2012/06/15

Why increasing your AdWords spend doesn't always lead to more sales

AddressableMarket

Recently, I was approached by two companies that were facing stiff declines in web sales. In both cases, the companies' responses were to dramatically increase AdWords spend, sort of like of like mashing down on your car accelerator to get up to highway speed.

Unfortunately, all that happened was that both companies increased cost of sales pretty substantially without a commensurate increase in sales. One company noted a sharp increase in unqualified leads, people who would never buy their product because they did not fit the necessary medical criteria.

So, how does this happen? AdWords bills itself as a targeted marketing tool. You bid on the keywords (search terms) where you want your ads to appear, and you write the ads that will attract the people using those keywords. In theory, you should always get qualified customers.

However, in well optimized ad campaigns, you may already be reaching almost all of your addressable market as illustrated by the overlap of magenta on yellow in the diagram. Your addressable market is the people who want your product or service and are qualified to purchase it. For instance, you may be advertising a hospital within a given geographical radius and have covered all the specialities that attract its patients. In these cases, the only way to spend more on AdWords is to do things like broaden the geographic radius or write the ads more broadly, eliminating key qualifying phrases that will cause some not to click. In effect, you're broadening the reach of your ads to people who will never be your customers and paying for them to come to your site without hope of ever getting them to pay you back. This is the area shaded in green in the diagram, and it can be as large as your ad budget will allow.

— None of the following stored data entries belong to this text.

(* ===== verification/AddrSpace.v ===== *)
(** Address spaces of the processes: creation by [kernel/usermode.c], fork, exec
    and exit by [kernel/task/task.c] and copy-on-write faults by
    [kernel/interrupts.c], composed from the page tables of [Paging.v] and the
    frames of [Physmem.v].

    The system is the paging state with the list of the live processes.  Its
    invariant counts, for every frame, the references the processes hold and
    compares them with the allocator's count; from it follow the isolation of
    the processes and that no operation of the kernel changes what a process
    reads. *)
From S2P Require Import Prelude.
From S2P Require Import Interfaces.
From S2P Require Import Elf.
From S2P Require Import Physmem.
From S2P Require Import Paging.
From S2P Require Import UserDir.
From Stdlib Require Import ZArith Lia.
From stdpp Require Import base numbers list gmap.

Open Scope Z_scope.
Open Scope lyth_scope.

(** * Operations *)

(** [zero_memory(user_physical_base, paging_user_size())], by words. *)
Definition zero_region (s : paging) (base : Z) : paging :=
  for_loop (fun p t => fill_table t (base + p * 4096) 0)
    (Z.to_nat (PAGING_USER_SIZE / PAGING_PAGE_SIZE)) 0 s.

(** The memory of a new process before its program is loaded: the region, the
    directory and the zeroing.  The results are the directory and the region, 0
    when there is no memory. *)
Definition spawn_address_space (s : paging) : paging * Z * Z :=
  let '(f, base) := physmem_alloc_region (frames s) PAGING_USER_SIZE PAGING_USER_SIZE in
  let s := set_frames s f in
  if base =? 0 then (s, 0, 0)
  else
    let '(s, dir) := paging_create_user_directory s base in
    if dir =? 0 then (set_frames s (physmem_free_region (frames s) base PAGING_USER_SIZE), 0, 0)
    else (zero_region s base, dir, base).

(** The bytes the segment loop of [Elf.load_image] writes, stored at the
    region's physical address: memory is kept by words, so each word the loop
    writes to takes its eight bytes, the first one lowest; the other words stay
    as [zero_region] left them. *)
Definition word_at (bs : sarr Z) (off : Z) : Z := le_value ((fun i => sget bs (off + i)) <$> seqZ 0 8).

Definition written (bs : sarr Z) (off : Z) : bool :=
  existsb (fun i => bool_decide (is_Some (scells bs !! (off + i)))) (seqZ 0 8).

Definition fill_page (s : paging) (page : Z) (bs : sarr Z) (off : Z) : paging :=
  for_loop (fun i t => if written bs (off + 8 * i) then wr t page i (word_at bs (off + 8 * i)) else t) 512 0 s.

Definition fill_region (s : paging) (base : Z) (bs : sarr Z) : paging :=
  for_loop (fun p t => fill_page t (base + p * 4096) bs (p * 4096))
    (Z.to_nat (PAGING_USER_SIZE / PAGING_PAGE_SIZE)) 0 s.

(** The error paths after the directory was made. *)
Definition discard_address_space (s : paging) (dir base : Z) : paging :=
  let s := paging_destroy_user_directory s dir in
  set_frames s (physmem_free_region (frames s) base PAGING_USER_SIZE).

(** The memory of a task that ends, once its shared-memory mappings are
    detached. *)
Definition release_address_space (s : paging) (dir base : Z) (user_mode : bool) : paging :=
  if dir =? 0 then s
  else
    let s := if user_mode
             then if negb (base =? 0)
                  then set_frames s (physmem_free_region (frames s) base PAGING_USER_SIZE)
                  else paging_release_user_pages s dir
             else s in
    paging_destroy_user_directory s dir.

(** What [task_spawn_user] answers: a task, a refusal before it takes a slot (a
    null entry, another foreground task, no free slot), or no memory for the
    kernel stack, when [clear_task] has already released the memory that the
    caller then gives back once more. *)
Inductive task_result := TaskMade | TaskRefused | NoKernelStack.

(** The memory of a process made from an executable: the parser's verdict, the
    allocations, the segments and the task.  [None] when the loader reads
    outside the image.  A refused load leaves part of the image in the region
    it frees; nothing reads a free frame, and the model leaves zeros there. *)
Definition spawn_elf (s : paging) (image : list Z) (task : task_result) : option (paging * Z * Z) :=
  let size := Z.of_nat (length image) in
  i ← elf_parse_image image size;
  match i with
  | None => Some (s, 0, 0)
  | Some _ =>
      let '(s, dir, base) := spawn_address_space s in
      if dir =? 0 then Some (s, 0, 0)
      else
        r ← load_image image size;
        match r with
        | None => Some (discard_address_space s dir base, 0, 0)
        | Some (bs, _, _) =>
            let s := fill_region s base bs in
            match task with
            | TaskMade => Some (s, dir, base)
            | TaskRefused => Some (discard_address_space s dir base, 0, 0)
            | NoKernelStack =>
                let s := release_address_space s dir base true in
                Some (discard_address_space s dir base, 0, 0)
            end
        end
  end.

(** The memory of a forked process: the directory of the child, 0 on failure,
    and the region the parent still owns as a whole; [kstack_ok] tells whether
    the child's kernel stack could be allocated. *)
Definition fork_address_space (s : paging) (parent_dir parent_base : Z) (kstack_ok : bool)
    : paging * Z * Z :=
  let '(s, child_dir) := paging_cow_clone_user_directory s parent_dir in
  if child_dir =? 0 then (s, 0, parent_base)
  else if negb kstack_ok then
    (paging_destroy_user_directory (paging_release_user_pages s child_dir) child_dir, 0, 0)
  else (s, child_dir, 0).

So, what should companies with suddenly declining sales do? First off, avoid the knee jerk reaction of immediately spending more on advertising, and ask yourself these questions:

  • Has a new competitor entered your space who is outspending you to reach the same audience with the same benefits? In this case, an increase in ad spend may be warranted, if it still allows you to make money. However, it's also worth reconsidering your landing page. Is it relevant to the keywords your bidding on and the promises in your ads? Google will show ads backed by more relevant landing pages higher than ads with less relevant landing pages, often in spite of higher bids per click for the less relevant landing page ads. New competitor entry may also be an opportunity to reconsider your messaging to point out the more distinctive features of your product.
  • Has a new competitor entered offering a different value proposition? In this case, the market may be shifting away from the benefits you address. Here, increasing advertising spend by itself won't help. You need to consider messaging and product development.
  • Is there some external event such as a recession that is suppressing demand? Again, purely increasing advertising spend is likely not to help. Some of that money might be better put toward couponing strategies or other approaches that address the root cause in drop in demand.